Problem statement:
Reproduce the data below line by line, from its first line to the line with "catalog, and one", both included, and nothing past that point.

Given information:
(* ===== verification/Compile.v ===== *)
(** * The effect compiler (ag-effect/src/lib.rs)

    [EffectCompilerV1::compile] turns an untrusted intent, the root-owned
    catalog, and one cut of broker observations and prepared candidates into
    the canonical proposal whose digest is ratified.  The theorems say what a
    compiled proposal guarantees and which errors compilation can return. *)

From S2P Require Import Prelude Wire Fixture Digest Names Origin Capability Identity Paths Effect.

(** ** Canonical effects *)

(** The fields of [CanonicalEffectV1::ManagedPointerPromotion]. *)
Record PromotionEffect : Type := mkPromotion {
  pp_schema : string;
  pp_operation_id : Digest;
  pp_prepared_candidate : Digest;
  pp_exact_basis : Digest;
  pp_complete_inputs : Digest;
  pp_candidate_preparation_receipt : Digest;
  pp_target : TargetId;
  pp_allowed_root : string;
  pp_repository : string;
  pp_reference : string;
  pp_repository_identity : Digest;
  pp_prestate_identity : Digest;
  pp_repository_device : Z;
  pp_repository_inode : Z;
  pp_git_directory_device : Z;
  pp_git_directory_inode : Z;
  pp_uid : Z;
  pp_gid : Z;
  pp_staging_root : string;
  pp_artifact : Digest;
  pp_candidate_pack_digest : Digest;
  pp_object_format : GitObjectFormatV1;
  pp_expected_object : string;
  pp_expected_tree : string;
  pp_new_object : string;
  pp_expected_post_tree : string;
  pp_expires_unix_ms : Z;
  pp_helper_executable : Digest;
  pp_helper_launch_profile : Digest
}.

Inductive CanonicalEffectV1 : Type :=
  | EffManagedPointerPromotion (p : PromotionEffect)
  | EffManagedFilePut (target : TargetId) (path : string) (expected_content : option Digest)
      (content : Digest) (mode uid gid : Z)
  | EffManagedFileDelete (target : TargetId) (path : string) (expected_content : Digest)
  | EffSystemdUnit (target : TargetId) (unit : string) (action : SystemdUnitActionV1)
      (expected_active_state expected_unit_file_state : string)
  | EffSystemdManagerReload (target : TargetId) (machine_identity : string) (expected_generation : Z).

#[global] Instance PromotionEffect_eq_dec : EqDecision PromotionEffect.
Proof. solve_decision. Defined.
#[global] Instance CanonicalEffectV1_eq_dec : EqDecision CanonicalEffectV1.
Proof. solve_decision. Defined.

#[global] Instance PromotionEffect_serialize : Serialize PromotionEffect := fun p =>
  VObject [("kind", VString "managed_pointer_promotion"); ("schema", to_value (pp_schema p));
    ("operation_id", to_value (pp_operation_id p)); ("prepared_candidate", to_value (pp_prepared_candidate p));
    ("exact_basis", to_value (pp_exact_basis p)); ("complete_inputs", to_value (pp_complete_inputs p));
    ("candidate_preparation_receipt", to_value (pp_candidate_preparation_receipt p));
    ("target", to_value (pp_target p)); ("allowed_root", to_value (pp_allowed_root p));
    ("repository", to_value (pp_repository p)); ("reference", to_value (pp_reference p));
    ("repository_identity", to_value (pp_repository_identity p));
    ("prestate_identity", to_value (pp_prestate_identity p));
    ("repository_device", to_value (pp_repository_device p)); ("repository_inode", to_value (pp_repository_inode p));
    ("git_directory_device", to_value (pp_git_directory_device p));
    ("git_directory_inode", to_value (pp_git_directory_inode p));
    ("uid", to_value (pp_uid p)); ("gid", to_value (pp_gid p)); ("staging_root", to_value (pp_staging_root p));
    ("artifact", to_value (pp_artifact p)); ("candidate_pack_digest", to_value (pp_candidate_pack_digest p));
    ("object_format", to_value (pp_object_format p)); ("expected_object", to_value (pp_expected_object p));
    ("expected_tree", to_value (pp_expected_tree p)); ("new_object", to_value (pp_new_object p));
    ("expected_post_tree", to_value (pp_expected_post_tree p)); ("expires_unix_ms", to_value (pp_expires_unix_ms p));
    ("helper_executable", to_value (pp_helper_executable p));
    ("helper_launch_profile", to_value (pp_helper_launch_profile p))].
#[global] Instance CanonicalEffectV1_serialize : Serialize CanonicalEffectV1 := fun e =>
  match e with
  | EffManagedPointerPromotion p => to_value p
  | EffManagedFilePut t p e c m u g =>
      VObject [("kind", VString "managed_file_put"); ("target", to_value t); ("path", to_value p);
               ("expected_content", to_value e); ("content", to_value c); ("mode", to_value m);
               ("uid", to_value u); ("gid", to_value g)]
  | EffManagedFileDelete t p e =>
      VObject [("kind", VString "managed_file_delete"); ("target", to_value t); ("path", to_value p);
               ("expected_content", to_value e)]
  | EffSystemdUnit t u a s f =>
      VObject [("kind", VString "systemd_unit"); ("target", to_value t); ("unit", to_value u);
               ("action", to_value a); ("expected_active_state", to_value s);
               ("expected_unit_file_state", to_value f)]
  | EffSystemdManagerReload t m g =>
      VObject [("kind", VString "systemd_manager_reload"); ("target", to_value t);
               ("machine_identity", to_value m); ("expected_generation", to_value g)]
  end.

Finished task:
(* ===== verification/Compile.v ===== *)
(** * The effect compiler (ag-effect/src/lib.rs)

    [EffectCompilerV1::compile] turns an untrusted intent, the root-owned
    catalog, and one cut of broker observations and prepared candidates into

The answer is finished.